Nearby, the lower half of what used to be a man was sprawled on the floor beside a large metal tool cabinet.

‘Body three.’ Tom placed a flag beside a blue-coveralled knee. ‘Part one.’ He looked around him and found part two – the upper half of a man, his left arm severed mid-forearm, the right crooked across his chest, his eyes half closed and a spray of his own blood under his chin. Tom frowned as he noticed the man’s right hand – frozen with its two forefingers extended like a V for Victory.

He became aware of someone standing beside him, and turned to see a wiry black man in blood-spattered coveralls and a blanket. He was also looking down at the dead man’s hand.

‘Sir, you need to get back behind the tape.’

But the man seemed not to have heard him.

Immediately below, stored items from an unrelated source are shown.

(* ===== verification/Mavlink.v ===== *)
(** * MAVLink: [tpt-t-hal/src/mavlink.rs]

    The frame parser for both protocol versions, the byte-at-a-time parser around
    it, and the decoders of two messages.  A [f32] field is its bit pattern. *)

From S2P Require Import Prelude Lfsr.

Definition MAVLINK_1_MAGIC : Z := 0xFE.
Definition MAVLINK_2_MAGIC : Z := 0xFD.
Definition MAVLINK_2_SIGNATURE_LEN : nat := 13.
Definition MAVLINK_MAX_PAYLOAD : nat := 255.

(** message id, payload length, crc extra *)
Definition DIALECT : list (Z * Z * Z) :=
  [(0, 9, 50); (30, 28, 39); (33, 28, 104); (1, 31, 124); (24, 12, 167)].

Definition dialect_for (msgid : Z) : option (Z * Z) :=
  (fun e => (e.1.2, e.2)) <$> List.find (fun e => e.1.1 =? msgid) DIALECT.

Definition crc16_bit (crc : Z) : Z :=
  if negb (Z.land crc 1 =? 0) then Z.lxor (Z.shiftr crc 1) 0x8408 else Z.shiftr crc 1.
Definition mav_crc16 (data : list Z) : Z :=
  foldl (fun crc b => Nat.iter 8 crc16_bit (Z.lxor crc b)) 0xFFFF data.

Inductive MavError := Magic | Truncated | Crc.

Record MavFrame := {
  version : Z; seq : Z; sysid : Z; compid : Z; msgid : Z;
  payload_len : Z; payload : list Z; crc : Z; signed : Z
}.

(** [MavFrame::payload] *)
Definition payload_slice (f : MavFrame) : exec (list Z) :=
  range (payload f) 0 (Z.to_nat (payload_len f)).

Definition frame_len (version : Z) (payload_len : nat) (signed : bool) : nat :=
  let header_total := if version =? 1 then 6%nat else 11%nat in
  let sig := if (version =? 2) && signed then MAVLINK_2_SIGNATURE_LEN else 0%nat in
  (header_total + payload_len + 2 + sig)%nat.

Definition version_of (magic : Z) : option Z :=
  if magic =? MAVLINK_1_MAGIC then Some 1
  else if magic =? MAVLINK_2_MAGIC then Some 2 else None.

(** the checksum comparison: only for a known message of the length the dialect gives *)
Definition checksum_ok (msgid payload_len crc : Z) (covered : list Z) : bool :=
  match dialect_for msgid with
  | Some (expected_len, extra) =>
      if expected_len =? payload_len then Z.lxor (mav_crc16 covered) extra =? crc else true
  | None => true
  end.

Definition parse_frame (buf : list Z) : exec (result MavFrame MavError) :=
  match buf with
  | [] => Ret (Err Magic)
  | b0 :: _ =>
      match version_of b0 with
      | None => Ret (Err Magic)
      | Some version =>
          let min_header := if version =? 1 then 2%nat else 3%nat in
          if (length buf <? min_header)%nat then Ret (Err Truncated)
          else
            pl ← index buf 1;
            let payload_len := Z.to_nat pl in
            let header_after := if version =? 1 then 5%nat else 10%nat in
            if (MAVLINK_MAX_PAYLOAD <? payload_len)%nat then Ret (Err Truncated)
            else
              signed ← (if version =? 2 then flags ← index buf 2; Ret (negb (Z.land flags 1 =? 0))
                        else Ret false);
              let total := frame_len version payload_len signed in
              if (length buf <? total)%nat then Ret (Err Truncated)
              else
                let crc_pos := (1 + header_after + payload_len)%nat in
                c0 ← index buf crc_pos;
                c1 ← index buf (crc_pos + 1);
                let crc := le_val [c0; c1] in
                msgid ← (if version =? 1 then index buf 5
                         else
                           m0 ← index buf 7; m1 ← index buf 8; m2 ← index buf 9;
                           Ret (Z.lor (Z.lor m0 (Z.shiftl m1 8)) (Z.shiftl m2 16)));
                covered ← range buf 1 (crc_pos - 1);
                if negb (checksum_ok msgid pl crc covered) then Ret (Err Crc)
                else
                  src ← range buf (1 + header_after) payload_len;
                  payload ← copy_from_slice (replicate MAVLINK_MAX_PAYLOAD 0) 0 src;
                  seq ← index buf (if version =? 1 then 2 else 4);
                  sysid ← index buf (if version =? 1 then 3 else 5);
                  compid ← index buf (if version =? 1 then 4 else 6);
                  Ret (Ok {| version := version; seq := seq; sysid := sysid; compid := compid;
                             msgid := msgid; payload_len := pl; payload := payload; crc := crc;
                             signed := if signed then 1 else 0 |})
      end
  end.

(** ** The streaming parser *)

Record MavParser := { pbuf : list Z; plen : nat }.
Definition BUF_LEN : nat := MAVLINK_MAX_PAYLOAD + 32.

Definition new : MavParser := {| pbuf := replicate BUF_LEN 0; plen := 0 |}.

Definition is_magic (b : Z) : bool := (b =? MAVLINK_1_MAGIC) || (b =? MAVLINK_2_MAGIC).

(** [self.buf[0] = byte; self.len = 1] *)
Definition restart (p : MavParser) (b : Z) : MavParser := {| pbuf := <[0%nat := b]> (pbuf p); plen := 1 |}.
Definition set_len (p : MavParser) (n : nat) : MavParser := {| pbuf := pbuf p; plen := n |}.

Definition feed (p : MavParser) (b : Z) : exec (MavParser * option MavFrame) :=
  if (plen p =? 0)%nat then Ret (if is_magic b then restart p b else p, None)
  else if (1 <? plen p)%nat && is_magic b then Ret (restart p b, None)
  else if (length (pbuf p) <=? plen p)%nat then Ret (set_len p 0, None)
  else
    let p := {| pbuf := <[plen p := b]> (pbuf p); plen := plen p + 1 |} in
    if (2 <=? plen p)%nat then
      b0 ← index (pbuf p) 0;
      let version := if b0 =? MAVLINK_1_MAGIC then 1 else 2 in
      pl ← index (pbuf p) 1;
      signed ← (if version =? 2 then flags ← index (pbuf p) 2; Ret (negb (Z.land flags 1 =? 0))
                else Ret false);
      let total := frame_len version (Z.to_nat pl) signed in
      if (total <=? plen p)%nat then
        bs ← range (pbuf p) 0 total;
        r ← parse_frame bs;
        match r with
        | Err _ => Ret (p, None)
        | Ok frame => Ret (set_len p 0, Some frame)
        end
      else Ret (p, None)
    else Ret (p, None).

(** a transport's bytes fed in order: the frames that came out *)
Fixpoint feed_all (p : MavParser) (bs : list Z) : exec (MavParser * list MavFrame) :=
  match bs with
  | [] => Ret (p, [])
  | b :: bs =>
      '(p, f) ← feed p b;
      '(p, fs) ← feed_all p bs;
      Ret (p, option_list f ++ fs)
  end.

(** ** Messages *)

Record Heartbeat := {
  custom_mode : Z; type_ : Z; autopilot : Z; base_mode : Z; system_status : Z; mavlink_version : Z
}.
Record Attitude := {
  time_boot_ms : Z; roll : Z; pitch : Z; yaw : Z; rollspeed : Z; pitchspeed : Z; yawspeed : Z
}.
Lemma flush_spec d s : file_rep d s ->
  exists d' r, flush d = Ret (d', r) /\ wrote d' (padded s) r /\
    (r = Ok tt -> on_disk (backend d') = padded s).
Proof.
  intros Hr. pose proof SECTOR_pos. destruct (staged_mod d s Hr) as [Hl Hmod].
  destruct Hr as [Hs Hsh Hb Hd Hw]. unfold flush. unfold padded, padding. rewrite Hmod.
  destruct (Nat.ltb_spec 0 (staging_len d)) as [Hp|Hz].
  - rewrite (proj2 (Nat.ltb_ge _ _)) by lia. unfold copy_from_slice.
    rewrite decide_True by (rewrite length_replicate; lia). rewrite ret_bind.
    rewrite Nat.mod_small by lia. set (z := replicate (SECTOR_SIZE - staging_len d) 0).
    assert (Hz : (staging_len d + length z)%nat = SECTOR_SIZE)
      by (unfold z; rewrite length_replicate; lia).
    assert (Et : take SECTOR_SIZE (splice (staging d) (staging_len d) z) = staged d ++ z).
    { unfold splice, staged. rewrite app_assoc. apply take_app_length'.
      rewrite length_app, length_take. lia. }
    edestruct put_sector_spec as (fd & r & -> & Ha); [cbn [staging]; rewrite length_splice; lia|].
    rewrite ret_bind. cbn [staging] in Ha. rewrite Et in Ha. cbn [backend] in Ha.
    assert (Hlen : length (staged d ++ z) = SECTOR_SIZE) by (rewrite length_app; lia).
    destruct r as [[]|e]; simpl in Ha; rewrite ret_bind.
    + eexists _, (Ok tt). split; [done|]. cbn [backend]. rewrite sys_fsync_disk.
      assert (E : on_disk fd = s ++ z) by (by rewrite Ha, <- Hs, <- app_assoc).
      split; [|done]. constructor; cbn [backend staging staging_len written]; rewrite ?sys_fsync_disk.
      * unfold staged. cbn [staging_len staging]. by rewrite take_0, app_nil_r.
      * done.
      * rewrite length_splice; lia.
      * rewrite Ha. by apply divide_sector.
      * rewrite Ha, Hw, <- Hlen. apply wadd_written.
    + eexists _, (Err e). split; [done|]. split; [|done]. simpl.
      destruct Ha as (part & Hpart & ->). rewrite <- Hs, <- app_assoc. by apply prefix_app.
  - assert (Ez : staging_len d = 0%nat) by lia. rewrite ret_bind. cbn beta iota.
    eexists _, (Ok tt). split; [done|]. rewrite Ez, Nat.sub_0_r, Nat.Div0.mod_same. simpl.
    rewrite app_nil_r. assert (E : on_disk (backend d) = s).
    { rewrite <- Hs. unfold staged. by rewrite Ez, take_0, app_nil_r. }
    cbn [backend]. rewrite sys_fsync_disk. split; [|done].
    constructor; cbn [backend staging staging_len written]; rewrite ?sys_fsync_disk; try done.
    unfold staged. cbn [staging_len staging]. by rewrite ?Ez, take_0, app_nil_r.
Qed.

‘Scissors,’ he murmured. Then – never taking his eyes from the body – he held up his own flattened ‘paper’ hand to explain to Tom. ‘He woulda won.’





2

IT WAS DARK by the time Lenny Munro led the Go Team through the small throng of reporters and out to Hangar Six.

Tom had already arranged eternal daylight, courtesy of high-beam magnesium arc-lights. That was the thing about working in LA – the town was never short of lighting equipment. One team of paramedics had departed with bodies one and two, and the pair who’d lost the toss were now picking up the disparate pieces of body three and placing them gingerly in the black bags.

‘Tom?’

Tom looked up from his notebook.

Lenny Munro was a heavy-set man of forty-nine, with a ridiculous buzz-cut that he fondly imagined made him look like a retired astronaut, but actually made him look like the hopeless dad in a 1950s sitcom.

‘Pete told me he’d sent you.’ It was a statement of fact, but Tom could tell Lenny was pissed. What the hell? Let him be pissed. Tom wanted back in on planes, and if he was prepared to swallow his pride and be first-on-scene for a dick like Lenny Munro, then that was Lenny’s good fortune.

Tom rose off his haunches and shook his hand briefly. Lenny was flanked by two investigators in appropriate clothing – Jan Ryland, a slim, bookish woman in her early thirties, and Jim Crane, a tall, greying man with a salt-and-pepper beard.

‘Hey, Jan, Jim.’

They nodded – embarrassed to see him. Lenny Munro got down to business.

‘What are we looking at?’

‘Secured area. Most of the injured were removed beforehand. Maintenance crew was ten-strong. Three dead inside, six in hospital, all hanging on.’

‘What about the tenth man?’

‘He’s over there.’ Tom pointed to Halo, who was now behind the tape.

‘What’s he doing here?’

‘The paramedics have checked him out but he refused to go to hospital until his friend was accounted for.’

‘Where’s his friend?’

‘Right there.’ Tom pointed to the shapeless black body-bag being rolled into the nearest ambulance. ‘And there.’ Two paramedics carried a second bag between them.